When appraising a review, the reader needs to assess if an appropriate quality assessment tool has been used, whether the quality assessment was done in duplicate, and, if so, whether there was agreement between the investigators. Again, for useful examples in the setting of hematologic disease we encourage review of the Cochrane Library. For example, a systematic review on the use of immunoglobulin replacement in hematologic malignancies and hematopoietic stem cell transplantation18  assesses the quality of the studies on the basis of allocation concealment, allocation generation (randomization procedure), and masking. In the sensitivity analysis that compared studies fulfilling and not fulfilling these criteria they showed no difference in the result.

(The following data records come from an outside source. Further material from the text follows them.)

(** Whatever happens to the calls, the store never admits without the server's
    word: a call whose answer does not arrive is refused. *)
Lemma redis_fails_closed {R} `{Redis R} c quota f r key cost d now v r' :
  redis_try_consume c quota f r key cost d now = (Ok v, r') ->
  f = NoRedisFault /\ (rl_max_tenant_subjects c <> 0%Z -> quota = NoRedisFault).
Proof.
  unfold redis_try_consume. destruct (_ ← member_for d now; _) as [[[m h] t]|]; [|done].
  destruct (Z.eqb_spec (rl_max_tenant_subjects c) 0) as [Hz|Hz]; cbn.
  - destruct f; cbn; [|done|by destruct (redis_consume_script c key m h cost now t r)]. done.
  - destruct quota; cbn; try done. destruct (TENANT_QUOTA_SCRIPT _ _ _ _ r) as [[x|] r1]; [|done].
    destruct f; done.
Qed.

(** A window with more members than [unpack] can pass to a command is refused
    as an outage until enough of them expire, whatever the budget. *)
Lemma crowded_window_fails {R} `{Redis R} c r key cost d now horizon :
  rl_max_tenant_subjects c = 0%Z -> start_of (lk_window key) now = Ok horizon ->
  is_ok (member_for d now) = true -> is_ok (redis_ttl c key) = true ->
  zrangebyscore_upto r (window_key c key) horizon = [] -> get r (cooldown_key c key) = None ->
  unpackable (length (zrange r (window_key c key) 0 (-1))) = false -> zrange r (window_key c key) 0 (-1) <> [] ->
  redis_try_consume c NoRedisFault NoRedisFault r key cost d now = (Raise LimitStoreUnavailable, r).
Proof.
  intros Hq Hs Hm Ht Hup Hcd Hun Hne. unfold redis_try_consume. destruct (member_for d now) as [m|]; [|done].
  destruct (redis_ttl c key) as [t|]; [|done]. rewrite Hs, Hq. cbn [mbind res_bind Z.eqb run_script].
  unfold redis_consume_script, CONSUME_SCRIPT, mbind, script_bind, ask. rewrite Hup. cbn [script_remove mret script_ret].
  unfold mret, script_ret. rewrite Hcd. unfold script_admit, mbind, script_bind, ask.
  assert (script_observed (window_key c key) (cost_key c key) r = (None, r)) as Ho.
  { unfold script_observed, mbind, script_bind, ask, unpack. destruct (zrange r _ 0 (-1)); [done|]. by rewrite Hun. }
  destruct (hexists _ _ _); by rewrite Ho.
Qed.

(** The cooldown is stored as [tostring] writes it: here it ends 43 microseconds
    before the time the in-memory store keeps. *)
Example cooldown_loses_digits :
  let now := fdiv (fz 1753000000123443) (fz 1000000) in
  let s := (redis_try_consume (R := Server.state) (sample_store 0) NoRedisFault NoRedisFault ∅ sample_key (fz 5) "d1" now).2 in
  get s (cooldown_key (sample_store 0) sample_key) = Some (fdiv (fz 17530003001234) (fz 10000)) /\
  flt (fdiv (fz 17530003001234) (fz 10000)) (fadd now (fz 300)) = true.
Proof. vm_compute. split; reflexivity. Qed.

Definition other_key : LimitKey :=
  {| lk_tenant_id := "t1"; lk_scope := SCOPE_AGENT; lk_subject := "agent-2";
     lk_window := {| win_seconds := 60 |}; lk_action := "*" |}.

Definition admissions (l : list (LimitKey * float * string * float)) (c : RedisLimitStore) : list (option bool) :=
  (foldl (fun acc '(key, cost, d, now) =>
            let '(v, r) := redis_try_consume c NoRedisFault NoRedisFault acc.2 key cost d now in
            (acc.1 ++ [match v with Ok v => Some (lv_admitted v) | Raise _ => None end], r))
         ([], (∅ : Server.state)) l).1.

(** A breaker that has tripped is reset by the quota: touching another subject
    evicts the counter together with its cooldown. *)
Example quota_forgets_cooldown :
  let calls := [(sample_key, fz 5, "d1", fz 100); (sample_key, fz 1, "d2", fz 101); (other_key, fz 1, "d3", fz 102);
                (sample_key, fz 1, "d4", fz 103)] in
  admissions calls (sample_store 0) = [Some false; Some false; Some true; Some false] /\
  admissions calls (sample_store 1) = [Some false; Some false; Some true; Some true].
Proof. vm_compute. split; reflexivity. Qed.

The data from the studies can then be extracted, usually onto prepared data case report forms. The data to be extracted should be carefully considered before the start of the review to avoid having to re-extract data that were missed on the initial data collection. Data extraction should ideally be done in duplicate to allow identification of transcription errors and to minimize any subjectivity that may occur when interpreting data that are presented in a different format than that required on the case report form.

If suitable, data from several studies can be statistically combined to give an overall result. Because this overall result reflects data from a larger number of participants than in the individual studies, the results are less likely to be affected by a type 2 error (failing to detect a “real” difference that exists between the 2 groups). One of the main criticisms of meta-analysis is that studies that are quite different can have their results combined inappropriately, and the result is not an accurate reflection of the “true” value. Therefore, before embarking on a meta-analysis, one must consider whether the difference between the studies (heterogeneity) precludes pooling of the data. Only studies with similar interventions, patients, and measures of outcomes should be combined. For example, 3 studies that all evaluate the efficacy of a new iron-chelating agent in patients with transfusion-related iron overload may be inappropriately combined if one study compared the iron chelator with placebo and measured hepatic iron content by liver biopsy at 1 year, the second study compared the new iron chelator with a different iron chelator and performed liver biopsy at 6 months, and the third study was an observational study in which patients receiving the new iron chelator underwent cardiac magnetic resonance imaging at the start of treatment and again at 1 year. Although all 3 studies are evaluating the efficacy of a novel iron chelator, the studies differ importantly. Because they differ in their design, comparator, timing of outcome measurement, and the method of outcome ascertainment combining, these data are inappropriate.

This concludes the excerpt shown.